|
|
Norbert Bolz:
"Das konsumistische Manifest"
"Der Konsumismus ist das Immunsystem der Weltgesellschaft
gegen den Virus der fanatischen Religionen. Die Apologie dieses Lebensstils,
bis hinein in die Sphäre der Liebe, muss nicht die Augen verschließen
vor den Folgelasten der Modernisierung, den Ausschlussmechanismen unserer
westlichen Rationalität und den Schicksalen der Globalisierungsopfer.
... Und wo anders wäre, nachdem die Moderne den Himmel ausgeträumt
hat, die Wendung von der Transzendenz zur Introszendenz möglich:
die Eroberung der 'diesseitigen Tiefe'?""
(www.perlentaucher.de über "Das konsumistische Manifest")
Jedes
wissenschaftslastige Buch, das auf dem Neuerscheinungstisch liegen und
außerhalb der Unibibliotheken gelesen werden soll, muss seine
Vermarktung rechtfertigen. - Warum soll der Feierabendkonsument hier
Zeit verblättern? - Wenn schon nicht der Name das Autors darauf
überzeugend antworten kann (Hawking! Lafontaine!), muss eben sein
Thema absatzfähig sein, kundenrelevant, 'aktuell'. Die Neuheit
der Ergebnisse wird von der unbestreitbaren Tatsache verbürgt,
dass es sich ja um eine Neuerscheinung handelt.-
"Das konsumistische Manifest" des Medientheoretikers und Philosophen
Norbert Bolz lässt trotz altertümlichem Cover in Revolutionsrot
und marxisierendem Knistern im Titelhintergrund keine Zweifel an seiner
Aktualität zu. Schon im ersten Satz des Klappentextes erklärt
es sich als Plaidoyer "gegen den Virus der fanatischen Religionen"
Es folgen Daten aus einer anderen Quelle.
(* ===== verification/R4L.v ===== *)
(** * r4l.h: the start context, its import list and R4L interface tables

    Platform/SDK/Shared/C/include/r4os/r4l.h, with [r4xstart_find_import] of
    r4sys.h. The kernel hands an application a context whose import list names
    the interface tables it may use; these functions find an import by group or
    by name and check a table before any slot of it is used. *)

From S2P Require Import Prelude R4Abi R4Mem.

Module R4L.
Export R4Mem.

(** ** Constants *)

Definition R4L_INTERFACE_MAGIC : Z := 0x31493452.
Definition R4L_INTERFACE_HEADER_VERSION : Z := 1.
Definition R4L_INTERFACE_HEADER_SIZE : Z := 32.
Definition R4L_INTERFACE_ALIGNMENT : Z := 8.
Definition R4L_INTERFACE_REQUIRED_FLAG_MASK : Z := 0x00ff.

Definition R4L_BINDING_OK : Z := 0.
Definition R4L_BINDING_INVALID_IMPORT : Z := -1001.
Definition R4L_BINDING_MANIFEST_REVISION_TOO_OLD : Z := -1002.
Definition R4L_BINDING_MISALIGNED_TABLE : Z := -1003.
Definition R4L_BINDING_BAD_MAGIC : Z := -1004.
Definition R4L_BINDING_UNSUPPORTED_HEADER : Z := -1005.
Definition R4L_BINDING_UNKNOWN_REQUIRED_FLAGS : Z := -1006.
Definition R4L_BINDING_INVALID_TABLE_SIZE : Z := -1007.
Definition R4L_BINDING_WRONG_INTERFACE : Z := -1008.
Definition R4L_BINDING_WRONG_MAJOR : Z := -1009.
Definition R4L_BINDING_INVALID_REVISION : Z := -1010.
Definition R4L_BINDING_REVISION_DRIFT : Z := -1011.
Definition R4L_BINDING_REVISION_TOO_OLD : Z := -1012.
Definition R4L_BINDING_TABLE_TOO_SMALL : Z := -1013.
Definition R4L_BINDING_INVALID_EXPECTATION : Z := -1014.

Definition R4XSTART_MAGIC : Z := 1398289490.
Definition R4XSTART_ABI_MAJOR : Z := 1.
Definition R4XSTART_CONTEXT_SIZE : Z := 128.
Definition R4XSTART_FLAG_IMPORTS_VALID : Z := 1.
Definition R4XSTART_IMPORT_FLAG_GROUP_INTERFACE : Z := 1.

Definition R4LInterfaceExpectation : ctype := Struct [
  ("interface_id_lo", U64); ("interface_id_hi", U64); ("abi_major", U16); ("min_revision", U16);
  ("required_size", U32); ("known_required_flags", U16); ("reserved", U16)].

Section r4l.
Context {K : Type}.

(** ** The context *)

Definition r4xstart_context_valid (ctx : Z) : M K bool :=
  if ctx =? 0 then mret false else
  magic ← get R4XStartContext "magic" ctx;
  if negb (magic =? R4XSTART_MAGIC) then mret false else
  abi_major ← get R4XStartContext "abi_major" ctx;
  if negb (abi_major =? R4XSTART_ABI_MAJOR) then mret false else
  size ← get R4XStartContext "size" ctx;
  mret (R4XSTART_CONTEXT_SIZE <=? size).

Definition r4xstart_args (ctx : Z) : M K Z :=
  if ctx =? 0 then mret 0 else
  args ← get R4XStartContext "args" ctx;
  if args =? 0 then mret 0 else
  args_len ← get R4XStartContext "args_len" ctx;
  if args_len =? 0 then mret 0 else mret args.

Definition r4xstart_import_count (ctx : Z) : M K Z :=
  if ctx =? 0 then mret 0 else
  flags ← get R4XStartContext "flags" ctx;
  if Z.land flags R4XSTART_FLAG_IMPORTS_VALID =? 0 then mret 0
  else get R4XStartContext "import_count" ctx.

Definition r4xstart_import_at (ctx index : Z) : M K Z :=
  if ctx =? 0 then mret 0 else
  imports ← get R4XStartContext "imports" ctx;
  if imports =? 0 then mret 0 else
  count ← r4xstart_import_count ctx;
  if count <=? index then mret 0 else mret (imports + index * sizeof R4XStartImport).

(** ** Names *)

Definition r4xstart_name_upper (value : Z) : Z :=
  if (97 <=? value) && (value <=? 122) then Prelude.u8 (value - (97 - 65)) else value.

(** The loop, with [fuel] rounds left; the index it stops at, or [None] for
    [return 0] inside it. *)
Fixpoint name_loop (fuel : nat) (value expected index : Z) : M K (option Z) :=
  match fuel with
  | O => mret (Some index)
  | S fuel =>
      e ← load 1 (expected + index);
      if e =? 0 then mret (Some index) else
      v ← load 1 (value + index);
      if (v =? 0) || negb (r4xstart_name_upper v =? r4xstart_name_upper e) then mret None
      else name_loop fuel value expected (index + 1)
  end.

Definition r4xstart_import_name_equal (raw expected : Z) : M K bool :=
  if (raw =? 0) || (expected =? 0) then mret false else
  e0 ← load 1 expected;
  if e0 =? 0 then mret false else
  r ← name_loop 31 raw expected 0;
  match r with
  | None => mret false
  | Some index =>
      if negb (index <? 32) then mret false else
      e ← load 1 (expected + index);
      if negb (e =? 0) then mret false else
      v ← load 1 (raw + index);
      mret (v =? 0)
  end.

(** ** Looking an import up *)

Fixpoint find_named_loop (n : nat) (i ctx module_name symbol_name : Z) : M K Z :=
  match n with
  | O => mret 0
  | S n =>
      item ← r4xstart_import_at ctx i;
      if item =? 0 then find_named_loop n (i + 1) ctx module_name symbol_name else
      item_module ← get R4XStartImport "module_name" item;
      same ← r4xstart_import_name_equal item_module module_name;
      if negb same then find_named_loop n (i + 1) ctx module_name symbol_name else
      item_symbol ← get R4XStartImport "symbol_name" item;
      same ← r4xstart_import_name_equal item_symbol symbol_name;
      if negb same then find_named_loop n (i + 1) ctx module_name symbol_name else mret item
  end.

Definition r4xstart_find_import_named (ctx module_name symbol_name : Z) : M K Z :=
  count ← r4xstart_import_count ctx;
  find_named_loop (Z.to_nat count) 0 ctx module_name symbol_name.

Fixpoint find_import_loop (n : nat) (i ctx group_id : Z) : M K Z :=
  match n with
  | O => mret 0
  | S n =>
      item ← r4xstart_import_at ctx i;
      if item =? 0 then find_import_loop n (i + 1) ctx group_id else
      g ← get R4XStartImport "group_id" item;
      if g =? group_id then mret item else find_import_loop n (i + 1) ctx group_id
  end.

Definition r4xstart_find_import (ctx group_id : Z) : M K Z :=
  count ← r4xstart_import_count ctx;
  find_import_loop (Z.to_nat count) 0 ctx group_id.

(** ** Validating an interface table *)

(** The checks of the expectation, of the import and of the table's header,
    each the status that it returns or [R4L_BINDING_OK]. *)
Definition check_expectation (expected out_header : Z) : M K Z :=
  if (expected =? 0) || (out_header =? 0) then mret R4L_BINDING_INVALID_EXPECTATION else
  lo ← get R4LInterfaceExpectation "interface_id_lo" expected;
  hi ← get R4LInterfaceExpectation "interface_id_hi" expected;
  major ← get R4LInterfaceExpectation "abi_major" expected;
  minr ← get R4LInterfaceExpectation "min_revision" expected;
  req ← get R4LInterfaceExpectation "required_size" expected;
  if ((lo =? 0) && (hi =? 0)) || (major =? 0) || (minr =? 0)
     || (req <? R4L_INTERFACE_HEADER_SIZE) || negb (req mod R4L_INTERFACE_ALIGNMENT =? 0)
  then mret R4L_BINDING_INVALID_EXPECTATION else mret R4L_BINDING_OK.

Definition check_import (item minr : Z) : M K Z :=
  if item =? 0 then mret R4L_BINDING_INVALID_IMPORT else
  group_id ← get R4XStartImport "group_id" item;
  table ← get R4XStartImport "table" item;
  min_version ← get R4XStartImport "min_version" item;
  resolved ← get R4XStartImport "resolved_version" item;
  if negb (group_id =? 0) || (table =? 0) || (min_version =? 0) || (resolved =? 0)
  then mret R4L_BINDING_INVALID_IMPORT
  else if min_version <? minr then mret R4L_BINDING_MANIFEST_REVISION_TOO_OLD
  else if (resolved <? min_version) || (65535 <? resolved) then mret R4L_BINDING_INVALID_REVISION
  else if negb (table mod R4L_INTERFACE_ALIGNMENT =? 0) then mret R4L_BINDING_MISALIGNED_TABLE
  else mret R4L_BINDING_OK.

Definition check_header (item expected : Z) : M K Z :=
  header ← get R4XStartImport "table" item;
  magic ← get R4LInterfaceHeader "magic" header;
  if negb (magic =? R4L_INTERFACE_MAGIC) then mret R4L_BINDING_BAD_MAGIC else
  hv ← get R4LInterfaceHeader "header_version" header;
  if negb (hv =? R4L_INTERFACE_HEADER_VERSION) then mret R4L_BINDING_UNSUPPORTED_HEADER else
  flags ← get R4LInterfaceHeader "flags" header;
  known ← get R4LInterfaceExpectation "known_required_flags" expected;
  if negb (Z.land (Z.land flags R4L_INTERFACE_REQUIRED_FLAG_MASK) (Z.lnot known) =? 0)
  then mret R4L_BINDING_UNKNOWN_REQUIRED_FLAGS else
  size ← get R4LInterfaceHeader "size" header;
  if (size <? R4L_INTERFACE_HEADER_SIZE) || negb (size mod R4L_INTERFACE_ALIGNMENT =? 0)
  then mret R4L_BINDING_INVALID_TABLE_SIZE else
  hlo ← get R4LInterfaceHeader "interface_id_lo" header;
  lo ← get R4LInterfaceExpectation "interface_id_lo" expected;
  hhi ← get R4LInterfaceHeader "interface_id_hi" header;
  hi ← get R4LInterfaceExpectation "interface_id_hi" expected;
  if negb (hlo =? lo) || negb (hhi =? hi) then mret R4L_BINDING_WRONG_INTERFACE else
  hmajor ← get R4LInterfaceHeader "abi_major" header;
  major ← get R4LInterfaceExpectation "abi_major" expected;
  if negb (hmajor =? major) then mret R4L_BINDING_WRONG_MAJOR else
  minor ← get R4LInterfaceHeader "abi_minor" header;
  if minor =? 0 then mret R4L_BINDING_INVALID_REVISION else
  resolved ← get R4XStartImport "resolved_version" item;
  if negb (resolved =? minor) then mret R4L_BINDING_REVISION_DRIFT else
  minr ← get R4LInterfaceExpectation "min_revision" expected;
  if minor <? minr then mret R4L_BINDING_REVISION_TOO_OLD else
  req ← get R4LInterfaceExpectation "required_size" expected;
  if size <? req then mret R4L_BINDING_TABLE_TOO_SMALL else mret R4L_BINDING_OK.

Definition r4l_validate_import (item expected out_header : Z) : M K Z :=
  _ ← (if negb (out_header =? 0) then store 8 out_header 0 else mret ());
  st ← check_expectation expected out_header;
  if negb (st =? R4L_BINDING_OK) then mret st else
  minr ← get R4LInterfaceExpectation "min_revision" expected;
  st ← check_import item minr;
  if negb (st =? R4L_BINDING_OK) then mret st else
  st ← check_header item expected;
  if negb (st =? R4L_BINDING_OK) then mret st else
  header ← get R4XStartImport "table" item;
  _ ← store 8 out_header header;
  mret R4L_BINDING_OK.

Definition r4l_has_slot (header byte_offset : Z) : M K bool :=
  if (header =? 0) || (byte_offset <? R4L_INTERFACE_HEADER_SIZE) || negb (byte_offset mod 8 =? 0)
  then mret false else
  size ← get R4LInterfaceHeader "size" header;
  mret ((byte_offset <=? size) && (8 <=? Prelude.u32 (size - byte_offset))).

Definition r4l_slot_address (header byte_offset : Z) : M K Z :=
  ok ← r4l_has_slot header byte_offset;
  if negb ok then mret 0 else load 8 (header + byte_offset).
End r4l.

End R4L.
(wieviele da wohl gemeint sind?), und Bolz schafft den antithetischen
Kosmos des Textes nach dem Urbild der "ikonische(n) Zerstörung
vom 11. September 2001": die Welt ist geteilt in zwei Teile, den
Antiamerikanismus, mit seiner "weltweit massenwirksamste(n) Form"
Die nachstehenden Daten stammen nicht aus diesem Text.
(** C24. [r4_app_init] accepts exactly a valid start context and a known profile
    all of whose required groups have an acceptable table. Then each client of
    the application is the table found for its group or null, the mask says
    which are there, and every wrapper is safe on them. Without a required group
    the application is all zero. Nothing but the application is written. *)
Theorem app_init_exact w ctx profile out :
  app_env (mem w) ctx out → mapped (mem w) out 80 → out ≠ 0 → ctx ≠ 0 → ctx < 2 ^ 64 → 0 ≤ ctx → is_u32 profile →
  let st := app_status (mem w) ctx profile in
  ∃ m', r4_app_init ctx profile out w = Some (st, World m' (kern w)) ∧ changed (mem w) m' out 80 ∧
    (r4_status_succeeded st = true → app_ready m' (mem w) ctx profile out) ∧
    (r4_status_succeeded st = false → ∀ g, g ∈ app_groups → fv m' R4App_t out (ag_field g) = 0) ∧
    (raw_code st = R4OS_ERR_NO_GROUP → ∀ x, out ≤ x < out + 80 → m' !! x = Some x00).
Proof.
  intros He Hm Ho Hc Hc64 Hc0 Hp st. unfold r4_app_init. rewrite (proj2 (Z.eqb_neq out 0) Ho), (proj2 (Z.eqb_neq ctx 0) Hc). cbn [orb].
  destruct (clear_zero w R4App_t out ltac:(done) Hm) as (m1 & Hr1 & Hc1 & Hz1). change (sizeof R4App_t) with 80 in *.
  rewrite (mbind_run _ _ _ _ _ Hr1). assert (app_at m1 out (λ _, 0)) as Ha1 by (apply app_at_zero; [by eapply changed_mapped|done]).
  destruct (app_put (World m1 (kern w)) out _ "profile" profile ltac:(simpl; tauto) Ha1 Hp) as (m2 & Hr2 & Hc2 & Ha2).
  rewrite (mbind_run _ _ _ _ _ Hr2). cbn [mem kern] in *. assert (changed (mem w) m2 out 80) as Hc12 by (by eapply changed_trans).
  destruct (app_env_changed _ _ _ _ Hc12 He) as [He2 Et2].
  rewrite (mbind_run _ _ _ _ _ (context_valid_run (World m2 (kern w)) ctx (ae_context _ _ _ He2) Hc)).
  cbn [mem]. rewrite (context_valid_changed _ _ _ _ Hc12 He Hc).
  assert (negb (profile =? R4_APP_PROFILE_CONSOLE) && negb (profile =? R4_APP_PROFILE_DESKTOP)
    && negb (profile =? R4_APP_PROFILE_SERVICE) = negb (profile_valid profile)) as ->.
  { unfold profile_valid. by rewrite !negb_orb. }
  unfold st, app_status. destruct (context_valid (mem w) ctx), (profile_valid profile); cbn [negb andb].
  2-4: exists m2; split_and!; [done|done|done|intros _; by eapply no_clients|done].
  destruct (bind_all_run w m2 ctx profile out He Hc12 (conj Hc0 Hc64) Ha2) as (m5 & Hr5 & Hc15 & Ha). rewrite Hr5.
  rewrite (mbind_run _ _ _ _ _ (app_get (World m5 (kern w)) out _ "group_mask" ltac:(simpl; tauto) Ha)).
  destruct (app_final_fields (mem w) ctx profile) as (_ & -> & _). rewrite app_mask_complete.
  destruct (complete (mem w) ctx profile); cbn [negb].
  - destruct (app_put (World m5 (kern w)) out _ "context" ctx ltac:(simpl; tauto) Ha (conj Hc0 Hc64)) as (m6 & Hr6 & Hc6 & Ha6).
    rewrite (mbind_run _ _ _ _ _ Hr6). cbn [mem kern] in *. assert (changed (mem w) m6 out 80) as Hc16 by (by eapply changed_trans).
    destruct (app_env_changed _ _ _ _ Hc16 He) as [He6 Et6].
    exists m6. split_and!; [done|done|intros _; by apply app_ready_final|done|done].
  - destruct (clear_zero (World m5 (kern w)) R4App_t out ltac:(done)) as (m6 & Hr6 & Hc6 & Hz6); [by eapply changed_mapped|].
    rewrite (mbind_run _ _ _ _ _ Hr6). cbn [mem kern] in *. change (sizeof R4App_t) with 80 in *.
    exists m6. split_and!; [done|by eapply changed_trans|done| |done].
    intros _ g Hg. destruct (app_group_fits g Hg) as (_ & Hf & _).
    by rewrite (aa_value _ _ _ _ (app_at_zero m6 out ltac:(eapply changed_mapped; [exact Hc6|by eapply changed_mapped]) Hz6)).
Qed.
End spec.

(** ** An example *)

(** A context at 2048 with one import, of R4SYS, at 2304; room for an application at 512. *)
Definition app_start : world call_log := World (image [
  (512, replicate 80 xff);
  (2048, struct_bytes R4XStartContext
     [R4XSTART_MAGIC; 1; 1; 128; 1; 7; 1; 0; 0; 0; 0; 2304; 1; 0; 0; 0; 0; 0; 0; 0; 0]);
  (2304, struct_bytes R4XStartImport [1; 14; 14; 1; 0; 0; 4096]);
  (4096, struct_bytes R4XStartR4Sys ([R4XSTART_R4SYS_MAGIC; 14; 1264; 0] ++ map (λ i, 7000 + Z.of_nat i) (seq 0 156)))]) [].

Lemma app_start_env : app_env (mem app_start) 2048 512 ∧ mapped (mem app_start) 512 80.
Proof.
  assert (import_list (mem app_start) 2048 = [2304] ∧ fv (mem app_start) R4XStartImport 2304 "table" = 4096 ∧
    fv (mem app_start) Table_t 4096 "size" = 1264 ∧
    mapped_b (mem app_start) 2048 128 && mapped_b (mem app_start) 2304 40 && mapped_b (mem app_start) 512 80 &&
    mapped_b (mem app_start) 4096 1264 = true) as (Hl & Ht & Hs & Hm) by (vm_compute; split_and!; reflexivity).
  rewrite !andb_true_iff in Hm. destruct Hm as [[[Hm1%mapped_b_mapped Hm2%mapped_b_mapped] Hm3%mapped_b_mapped] Hm4%mapped_b_mapped].
  split; [|exact Hm3]. split.
  - split; [intros _; exact Hm1|]. rewrite Hl. repeat constructor. exact Hm2.
  - intros a. rewrite Hl. intros ->%list_elem_of_singleton. unfold import_table_ok. rewrite Ht.
    split; intros _; rewrite ?Hs; [exact Hm4|eapply mapped_sub; [exact Hm4|lia|lia]|lia].
  - split; [intros _; left; lia| |]; intros a; rewrite Hl; intros ->%list_elem_of_singleton.
    + left. lia.
    + cbv zeta. rewrite Ht, Hs. left. lia.
Qed.

(** It is enough for a console program, but not for a desktop one. *)
Lemma app_init_exact_witness :
  (∃ m', r4_app_init 2048 R4_APP_PROFILE_CONSOLE 512 app_start = Some (r4_status_ok, World m' []) ∧
     app_ready (K := call_log) m' (mem app_start) 2048 R4_APP_PROFILE_CONSOLE 512) ∧
  (∃ m', r4_app_init 2048 R4_APP_PROFILE_DESKTOP 512 app_start =
     Some (r4_status_failure R4_ERROR_DOMAIN_CONTRACT R4OS_ERR_NO_GROUP, World m' [])).
Proof.
  destruct app_start_env as [He Hm]. split.
  - destruct (app_init_exact app_start 2048 R4_APP_PROFILE_CONSOLE 512 He Hm) as (m' & Hr & _ & Hok & _);
      [lia|lia|lia|lia|unfold is_u32, R4_APP_PROFILE_CONSOLE; lia|].
    assert (app_status (mem app_start) 2048 R4_APP_PROFILE_CONSOLE = r4_status_ok) as E by (vm_compute; reflexivity).
    rewrite E in Hr, Hok. exists m'. split; [exact Hr|apply Hok; reflexivity].
  - destruct (app_init_exact app_start 2048 R4_APP_PROFILE_DESKTOP 512 He Hm) as (m' & Hr & _);
      [lia|lia|lia|lia|unfold is_u32, R4_APP_PROFILE_DESKTOP; lia|].
    assert (app_status (mem app_start) 2048 R4_APP_PROFILE_DESKTOP = r4_status_failure R4_ERROR_DOMAIN_CONTRACT R4OS_ERR_NO_GROUP)
      as E by (vm_compute; reflexivity).
    rewrite E in Hr. exists m'. exact Hr.
Defined.

End R4AppSpec.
des Fundamentalismus, und den "konsumistischen Kapitalismus",
später auch (im nicht-ökonomischen Sinn) "Liberalismus"
genannt. Zwischen diesen "beiden Weltreligionen" - was der
studierte Religionswissenschaftler Bolz nicht metaphorisch meint - finde
ein Kampf statt, ein "Weltbürgerkrieg". Während
darin der islamische Fundamentalist als Besessener von einem religiösen
Wahrheitsanspruch seine "minimalen Partizipationschancen in der
modernen Gesellschaft" ausagiert, nach Befehl, Gewissheit und Heilsversprechen
verlangt, steht ihm im Konsumismus eine inkompatible Gesellschaft des
Handels gegenüber, in der Religionen und andere Wahrheiten als
soziale Systeme koexistieren, wohingegen den materiellen Waren "spiritueller
Mehrwert" zukommt und Marken eine "totemistische" Aura
entfalten (beides subtile Beispiele jener Soziohermeneutik, die Bolz'
Methode ist). Und diese westliche Gesellschaft ist genau deshalb liberal,
weil sie kapitalistisch ist - gerade weil Wirtschaft auf Zahlen und
nicht auf Moral basiert, kann sie sich als offenes System entwickeln:
"Wo Geld die Welt regiert, herrschen eben nicht: fanatische Ideologie
und blutige Gewalt. Die monetarisierte Habsucht zähmt die anderen
Leidenschaften ... - hier entfaltet sich ein ruhiges Begehren nach Reichtum."
Und als resultierende "Grundthese des konsumistischen Manifests"
stellt Bolz ein Friedensprogramm für den Weltbürgerkrieg vor:
"Marktfriede", die "Hoffnung, dass sich der Virus (sic)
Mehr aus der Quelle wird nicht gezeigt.